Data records

◆ ◆ ◆ ◆ ◆

(* ===== verification/Redact.v ===== *)
(** * redact/: masking of sensitive text

    redact/types.go, redact/rule.go and redact/redactor.go.  A compiled regular
    expression is its pattern and [None] a nil one; the engine is the one of
    Regexp.v and the JSON codec an argument.  Decoding a rules document
    (encoding/json driving [Regexp.UnmarshalJSON]) is an argument too,
    instantiated in RulesJson.v. *)
From stdpp Require Import base gmap strings list.
From Stdlib Require Import ZArith Lia Ascii String.
From S2P Require Import Prelude GoString Json Timber Regexp Metrics.
Local Open Scope Z_scope.
Local Open Scope go_scope.

Record StaticRule := mkStaticRule {
  Regex : option string;
  sr_Name : string;
  sr_HintCharsStart : Z;
  sr_HintCharsEnd : Z
}.
Record JsonPathRule := mkJsonPathRule {
  Path : option string;
  jr_Name : string;
  jr_HintCharsStart : Z;
  jr_HintCharsEnd : Z
}.
(** Slices of pointers: [None] is a nil rule. *)
Record Rules := mkRules {
  StaticRules : list (option StaticRule);
  JsonPathRules : list (option JsonPathRule)
}.

(** [fmt.Sprintf("[%s REDACTED]", name)] *)
Definition label (name : string) : string := "[" ++s name ++s " REDACTED]".

(** The text that replaces [text], the same expression in both kinds of rules:
    its first and last bytes as hints around the label. *)
Definition mask (name : string) (hintStart hintEnd : Z) (text : string) : outcome string :=
  if 0 <? hintStart then
    if 0 <? hintEnd then
      hs ← slice_to text hintStart;
      he ← slice_from text (len text - hintEnd);
      Ret (hs ++s label name ++s he)
    else
      hs ← slice_to text hintStart;
      Ret (hs ++s label name)
  else if 0 <? hintEnd then
    he ← slice_from text (len text - hintEnd);
    Ret (label name ++s he)
  else Ret (label name).

Section Redact.
Context `{!Regexp} `{!JsonCodec}.

Definition StaticRule_Redact (r : StaticRule) (s : string) : outcome string :=
  match Regex r with
  | None => Panic
  | Some expr =>
      ReplaceAllStringFunc expr s
        (mask (sr_Name r) (sr_HintCharsStart r) (sr_HintCharsEnd r))
  end.

Definition JsonPathRule_Redact (r : JsonPathRule) (s : string) : outcome string :=
  mask (jr_Name r) (jr_HintCharsStart r) (jr_HintCharsEnd r) s.

(** A string at [path]: the first rule whose expression matches the path. *)
Fixpoint redact_leaf (rules : list (option JsonPathRule)) (path v : string)
    : outcome string :=
  match rules with
  | [] => Ret v
  | None :: _ => Panic
  | Some rule :: rules =>
      match Path rule with
      | None => Panic
      | Some expr =>
          if MatchString expr path then JsonPathRule_Redact rule v
          else redact_leaf rules path v
      end
  end.

(** Maps and slices are rewritten in place, entry by entry; an entry is only
    replaced by its own redaction. *)
Fixpoint traverseJSON (r : Rules) (path : string) (data : json) : outcome json :=
  match data with
  | JStr v => v' ← redact_leaf (JsonPathRules r) path v; Ret (JStr v')
  | JNum _ => Ret data
  | JObj m =>
      m' ← mapO (fun kv => v ← traverseJSON r (path ++s "." ++s kv.1) kv.2; Ret (kv.1, v)) m;
      Ret (JObj m')
  | JArr l => l' ← mapO (traverseJSON r (path ++s "[]")) l; Ret (JArr l')
  | JNull | JBool _ => Ret data
  end.

Fixpoint redact_static (rules : list (option StaticRule)) (s : string) : outcome string :=
  match rules with
  | [] => Ret s
  | None :: _ => Panic
  | Some rule :: rules => s ← StaticRule_Redact rule s; redact_static rules s
  end.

◆ ◆ ◆ ◆ ◆

Return the opening line of the data and every line after it through the line containing "Definition mask (name", please, exactly as written and with nothing added.

(* ===== verification/Redact.v ===== *)
(** * redact/: masking of sensitive text

    redact/types.go, redact/rule.go and redact/redactor.go.  A compiled regular
    expression is its pattern and [None] a nil one; the engine is the one of
    Regexp.v and the JSON codec an argument.  Decoding a rules document
    (encoding/json driving [Regexp.UnmarshalJSON]) is an argument too,
    instantiated in RulesJson.v. *)
From stdpp Require Import base gmap strings list.
From Stdlib Require Import ZArith Lia Ascii String.
From S2P Require Import Prelude GoString Json Timber Regexp Metrics.
Local Open Scope Z_scope.
Local Open Scope go_scope.

Record StaticRule := mkStaticRule {
  Regex : option string;
  sr_Name : string;
  sr_HintCharsStart : Z;
  sr_HintCharsEnd : Z
}.
Record JsonPathRule := mkJsonPathRule {
  Path : option string;
  jr_Name : string;
  jr_HintCharsStart : Z;
  jr_HintCharsEnd : Z
}.
(** Slices of pointers: [None] is a nil rule. *)
Record Rules := mkRules {
  StaticRules : list (option StaticRule);
  JsonPathRules : list (option JsonPathRule)
}.

(** [fmt.Sprintf("[%s REDACTED]", name)] *)
Definition label (name : string) : string := "[" ++s name ++s " REDACTED]".

(** The text that replaces [text], the same expression in both kinds of rules:
    its first and last bytes as hints around the label. *)
Definition mask (name : string) (hintStart hintEnd : Z) (text : string) : outcome string :=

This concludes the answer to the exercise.